Print the listing below once more, unchanged.

---------- DATA TO EXAMINE

Lemma validate_errors_iff now kind r db r1 ok errors :
  kind = 1 \/ kind = 2 ->
  assign_record_no now kind r db = (db, inr r1) ->
  validate_stock_record now r1 = inr (ok, errors) ->
  forall m, In m errors <-> violation now r m.
Proof.
  intros Hk Ha Hv. pose proof (assign_record_no_inr _ _ _ _ _ _ Ha)
    as (Ht & _ & Hw & Hp & Hq & Hu & _ & Hd & Hno).
  assert (Hne : Validator.validate_not_empty (StockRecord.record_no r1) = false <->
                violation now r MsgRecordNoEmpty).
  { destruct (not_str (StockRecord.record_no r)) eqn:Hns.
    - destruct Hno as (no & Hg & Hr1). rewrite Hr1.
      rewrite (generated_record_no_not_blank _ _ _ _ _ Hg). cbn.
      split; [discriminate|].
      intros (c & s & Hs & _). rewrite Hs in Hns. discriminate.
    - rewrite Hno. apply validate_not_empty_false, Hns. }
  assert (Hty : match StockRecord.record_type r1 with
                | Some 1 | Some 2 => []
                | _ => [MsgRecordTypeInvalid]
                end = []).
  { rewrite Ht. destruct Hk as [-> | ->]; reflexivity. }
  revert Hv. unfold validate_stock_record. rewrite Hty, Hw, Hp, Hq, Hu, Hd.
  destruct (unit_price_errors (StockRecord.unit_price r)) as [e|price_errors] eqn:Hpe;
    [discriminate|].
  intros [= _ <-] m.
  rewrite !in_app_iff, !In_guarded, quantity_errors,
    (unit_price_errors_In m _ _ Hpe), (record_date_errors now), !not_int_true.
  assert (H1 : In m (if Validator.validate_not_empty (StockRecord.record_no r1)
                     then [] else [MsgRecordNoEmpty])
               <-> m = MsgRecordNoEmpty /\ violation now r MsgRecordNoEmpty).
  { rewrite <- Hne.
    destruct (Validator.validate_not_empty (StockRecord.record_no r1)); cbn;
      intuition congruence. }
  rewrite H1. clear H1 Hne.
  destruct m; cbn [violation In]; intuition (try discriminate).
Qed.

--------------------

• TASK OUTPUT
Lemma validate_errors_iff now kind r db r1 ok errors :
  kind = 1 \/ kind = 2 ->
  assign_record_no now kind r db = (db, inr r1) ->
  validate_stock_record now r1 = inr (ok, errors) ->
  forall m, In m errors <-> violation now r m.
Proof.
  intros Hk Ha Hv. pose proof (assign_record_no_inr _ _ _ _ _ _ Ha)
    as (Ht & _ & Hw & Hp & Hq & Hu & _ & Hd & Hno).
  assert (Hne : Validator.validate_not_empty (StockRecord.record_no r1) = false <->
                violation now r MsgRecordNoEmpty).
  { destruct (not_str (StockRecord.record_no r)) eqn:Hns.
    - destruct Hno as (no & Hg & Hr1). rewrite Hr1.
      rewrite (generated_record_no_not_blank _ _ _ _ _ Hg). cbn.
      split; [discriminate|].
      intros (c & s & Hs & _). rewrite Hs in Hns. discriminate.
    - rewrite Hno. apply validate_not_empty_false, Hns. }
  assert (Hty : match StockRecord.record_type r1 with
                | Some 1 | Some 2 => []
                | _ => [MsgRecordTypeInvalid]
                end = []).
  { rewrite Ht. destruct Hk as [-> | ->]; reflexivity. }
  revert Hv. unfold validate_stock_record. rewrite Hty, Hw, Hp, Hq, Hu, Hd.
  destruct (unit_price_errors (StockRecord.unit_price r)) as [e|price_errors] eqn:Hpe;
    [discriminate|].
  intros [= _ <-] m.
  rewrite !in_app_iff, !In_guarded, quantity_errors,
    (unit_price_errors_In m _ _ Hpe), (record_date_errors now), !not_int_true.
  assert (H1 : In m (if Validator.validate_not_empty (StockRecord.record_no r1)
                     then [] else [MsgRecordNoEmpty])
               <-> m = MsgRecordNoEmpty /\ violation now r MsgRecordNoEmpty).
  { rewrite <- Hne.
    destruct (Validator.validate_not_empty (StockRecord.record_no r1)); cbn;
      intuition congruence. }
  rewrite H1. clear H1 Hne.
  destruct m; cbn [violation In]; intuition (try discriminate).
Qed.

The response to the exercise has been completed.